_Activity_
Answer with a number only: how many lines of the data contain "list"?

* * * * *

(** * firecollector: the AI completion dispatcher and the PDF metadata pipeline

    A shallow embedding of the service layer of the research-paper manager:
    [AIService] (model configurations and completion dispatch),
    [PDFProcessingService] (text extraction, markdown structuring, the two
    completion calls and their merge), the batch upload loop of the PDF upload
    view, the API key of [FirecrawlService] with its guard, the submit handler
    of the chat, and the model check page.

    Conventions.
    - A JavaScript string is a [string]; one [ascii] stands for one code unit,
      so the texts are those of code units up to 255. The helpers below
      ([trim], [toLowerCase], ...) are the JavaScript built-ins of the same
      name on these texts; [normalize], whose results leave this range, is a
      parameter of the functions that call it.
    - A thrown [Error] is its message.
    - The collaborators the services await (the persistence layer, the AI
      provider endpoint, the PDF text extractor, the clock) are part of an
      explicit [World]; what they will answer is scripted there, so that every
      function below is executable. *)

From stdpp Require Import gmap strings list fin_maps sorting.
From Stdlib Require Import Ascii ZArith DecimalString.

Local Open Scope Z_scope.

(** ** JavaScript strings *)

Module JS.

Definition nl : string := String "010"%char "".
(** The double quote, for the prompt templates that show a JSON skeleton. *)
Definition dq : string := String "034"%char "".

(** [lines.join(sep)] *)
Fixpoint join (sep : string) (l : list string) : string :=
  match l with
  | [] => ""
  | [x] => x
  | x :: rest => x +:+ sep +:+ join sep rest
  end.

(** [s.split('\n')]: always at least one piece. *)
Fixpoint split_go (cur : string) (s : string) : list string :=
  match s with
  | "" => [String.rev cur]
  | String c rest =>
      if Ascii.eqb c "010"%char
      then String.rev cur :: split_go "" rest
      else split_go (String c cur) rest
  end.
Definition split_lines (s : string) : list string := split_go "" s.

(** The white space of [trim] among the code units up to 255: TAB, LF, VT,
    FF, CR, SPACE and the no-break space U+00A0. *)
Definition is_white (c : ascii) : bool :=
  Ascii.is_space c || (Ascii.N_of_ascii c =? 160)%N.

(** [s.trimStart()], [s.trim()] *)
Fixpoint trimStart (s : string) : string :=
  match s with
  | String c rest => if is_white c then trimStart rest else s
  | "" => ""
  end.
Definition trim (s : string) : string :=
  String.rev (trimStart (String.rev (trimStart s))).

(** The lower case of a code unit up to 255: the letters A-Z, and the
    capital letters U+00C0-U+00DE but the sign U+00D7. *)
Definition lower (c : ascii) : ascii :=
  let n := Ascii.N_of_ascii c in
  if (((65 <=? n) && (n <=? 90))
      || ((192 <=? n) && (n <=? 222) && negb (n =? 215)))%N
  then Ascii.ascii_of_N (n + 32) else c.
Fixpoint toLowerCase (s : string) : string :=
  match s with
  | "" => ""
  | String c rest => String (lower c) (toLowerCase rest)
  end.

(** [hay.includes(needle)] *)
Fixpoint includes (needle hay : string) : bool :=
  String.prefix needle hay ||
  match hay with
  | "" => false
  | String _ rest => includes needle rest
  end.

(** [s.slice(0, n)] for a count [n] that is not negative. *)
Definition slice0 (n : Z) (s : string) : string := String.substring 0 (Z.to_nat n) s.

(** Truthiness of a string: every string but the empty one. *)
Definition truthy (s : string) : bool :=
  match s with "" => false | _ => true end.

* * * * *

_Solution for this exercise_
4